The center is taking a two-pronged strategy. In a bottom-up approach, the researchers are exploring how the addition of typical biological constraints, such as crowding and confinement, affect materials and their properties on the molecular level. For example, what happens to DNA when it is confined, or squished, into the tight quarters of a cell, where it cannot move around freely? Answers to basic questions like this will help the MRSEC team identify emergent properties, such as polymer segregation, that may be useful in developing new nanomaterials.
In a complementary top-down approach, the researchers are studying functioning cellular components, such as eukaryotic flagella or cilia. These are the specialized cellular subunits or organelles that miraculously move in synchronization to perform their jobs, like keeping the lungs clear of pollutants. Biologist Dany Nicastro is using electron microscopy to analyze the organization of the molecular motors in flagella that keep them beating in perfect harmony.
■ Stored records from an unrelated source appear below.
(* ===== verification/Serve.v ===== *)
(** Models the loop of [fk_conn_read_cb] (src/src/fk_svr_conn.c) and [fk_blog_load]
    (src/src/fk_svr_blog.c) that parses and processes every complete request in the
    read buffer, and shows that it serves the stream of requests in order. *)
From S2P Require Import Prelude Util Buf Dict Item Conf Svr Req Parse Store.
From S2P Require Import CmdStr CmdHash CmdList CmdDb Kdb KdbProps Blog Proto ProtoProps Stream.
Import Req.

Section server.
Context (room : stdio) (fopen_ok rename_ok : bool).
Context (run_script : bytes -> list bytes -> list bytes -> ST world unit).
Abbreviation protos := (protos room fopen_ok rename_ok run_script).
Abbreviation proc_cmd := (fk_conn_proc_cmd room fopen_ok rename_ok run_script).
Abbreviation request := (request room fopen_ok rename_ok run_script).

(** [while (fk_buf_payload_len(conn->rbuf) > 0)]: ERR when the connection is to be
    closed, OK when the loop ends otherwise. Every turn that goes on consumes
    bytes. *)
Fixpoint serve_loop (fuel : nat) : ST world Z :=
  match fuel with
  | O => fun _ => None
  | S f =>
      n ← st_gets (fun w => fk_buf_payload_len (c_rbuf (w_conn w)));
      if 0 <? n then
        rt ← fk_conn_parse_req;
        if rt =? FK_SVR_ERR then mret FK_SVR_ERR
        else if rt =? FK_SVR_AGAIN then mret FK_SVR_OK
        else
          rt ← proc_cmd;
          if rt =? FK_SVR_ERR then mret FK_SVR_ERR else serve_loop f
      else mret FK_SVR_OK
  end.

Definition serve : ST world Z := fun w =>
  serve_loop (S (Z.to_nat (fk_buf_payload_len (c_rbuf (w_conn w))))) w.

(** ** Requests the model describes *)

(** Every request but SAVE, EVAL and ZADD. *)
Definition described (r : list bytes) : bool :=
  match r with
  | [] => false
  | name :: _ => negb (bool_decide (fk_str_2upper name ∈ [lit "SAVE"; lit "EVAL"; lit "ZADD"]))
  end.

Lemma exec_described now dbcnt p l a :
  p ∈ protos -> p_name p ∉ [lit "SAVE"; lit "EVAL"; lit "ZADD"] ->
  wrong_arity (p_arg_cnt p) (zlen l) = false ->
  is_Some (exec_any now dbcnt (p_name p) l a).
Proof.
  intros Hp Hn Ha. unfold wrong_arity in Ha. apply orb_false_iff in Ha as [Hneg Hpos].
  unfold exec_any, exec_var, exec. unfold Proto.protos in Hp.
  repeat (apply elem_of_cons in Hp as [->|Hp]); [..|by apply not_elem_of_nil in Hp];
    cbn [p_name p_arg_cnt] in *;
    try (exfalso; apply Hn; repeat (apply list_elem_of_here || apply list_elem_of_further); fail);
    clear Hn; cbn [Z.ltb Z.leb Z.compare Z.opp andb negb] in *; named_eval_goal;
    (destruct l as [|? [|? [|? [|? [|? l]]]]]; try discriminate; try (by eexists);
     try (destruct (Nat.even _); by eexists); try (case_match; by eexists); try (rewrite ?zlen_cons, ?zlen_nil in *; pose proof (zlen_nonneg l); lia)).
Qed.

Lemma described_request now dbcnt name l a :
  described (name :: l) = true -> exists s A b, request now dbcnt name l a = Some (s, A, b).
Proof.
  intros H%negb_true_iff%bool_decide_eq_false. unfold ProtoProps.request.
  destruct (find_proto _ protos) as [p|] eqn:Hp; [|by eexists _, _, _].
  apply find_proto_Some in Hp as [Hin Hname].
  destruct (wrong_arity _ _) eqn:Har; [by eexists _, _, _|].
  destruct (exec_described now dbcnt p (fk_str_2upper name :: l) a Hin) as [[s A] E];
    [by rewrite Hname|done|].
  rewrite Hname in E. rewrite E. by eexists _, _, _.
Qed.

(** ** A session *)

(** A request as it goes to the log. *)
Definition entry (r : list bytes) : list bytes :=
  match r with [] => [] | name :: l => fk_str_2upper name :: l end.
The goal is to elucidate in detail the mechanism behind the mechanical motions of the flagella, a nifty little “biological gadget” whose malfunction is at the heart of many health conditions, including infertility.
“Flagella are living machines whose structure we can genetically modify to see how their mechanical properties and function are affected,” explains Nicastro.
The researchers are essentially reverse-engineering the function and structure of these biological gadgets to understand the laws governing self-assembly. The thinking is that if they can understand how these cellular machines put themselves together, already a great accomplishment, they may be able to change their function to create new nanomachines.
“Can we take these molecules and put them into a biological gadget that later can be an applicator for medicine?” asks Nicastro.
“This grant is confirmation that we’re one of the best places in the world to do this kind of science,” says Meyer.
Colleagues say Meyer's pioneering work in liquid crystals in the 1970s helped create the kind of interdisciplinary research environment the NSF lauded when it awarded fourteen MRSEC grants last fall—only five of them new—in a fierce national competition. In the current lineup of MRSECs, Brandeis, which won on its first try, is the smallest institution by far (about equal to CalTech), and sits in the company of Harvard, MIT, and Princeton.
As physicist Seth Fraden, a microfluidics expert responsible for reaching out to industry, says, “Whether it’s alive and crawling, or dead and inanimate, matter has to follow the laws of physics. We’re looking at the principles that govern biology to create new categories of materials.”
Take rod-like viruses, similar in shape to a billiard cue or pencil, albeit on a microscopic scale. Physicist Zvonimir Dogic studies how these particles assemble into complex membranes, twisted filaments, and even more complex objects. The shapes of these particles may be of use in developing more efficient, cheaper solar cells that don’t require silicon.
“One of our goals is to start with simple building blocks such as rod-like particles and learn the rules by which these particles assemble into complicated structures that might be of use,” explains Dogic.
In constructing the first carefully controllable example of active matter, the center is studying actin filaments, which propel themselves through space by getting longer at one end and shorter at the other in a process called tread-milling polymerization. One of their jobs is to provide cell motility.
“How do these moving filaments feel the presence of their neighbors in a large, organized array? How do they behave collectively? Are there rules? It’s not really clear how these organized systems of self-propelled filaments will behave, but we get hints of some possibilities from observing flocks of birds and schools of fish,” says Meyer. “Understanding the rules of behavior of this new kind of matter may help us understand processes like cell motility.”
“More than just a large grant, this puts Brandeis on the world map as one of the leaders in the exciting endeavor of combining physics and chemistry with the life sciences,” Fraden says.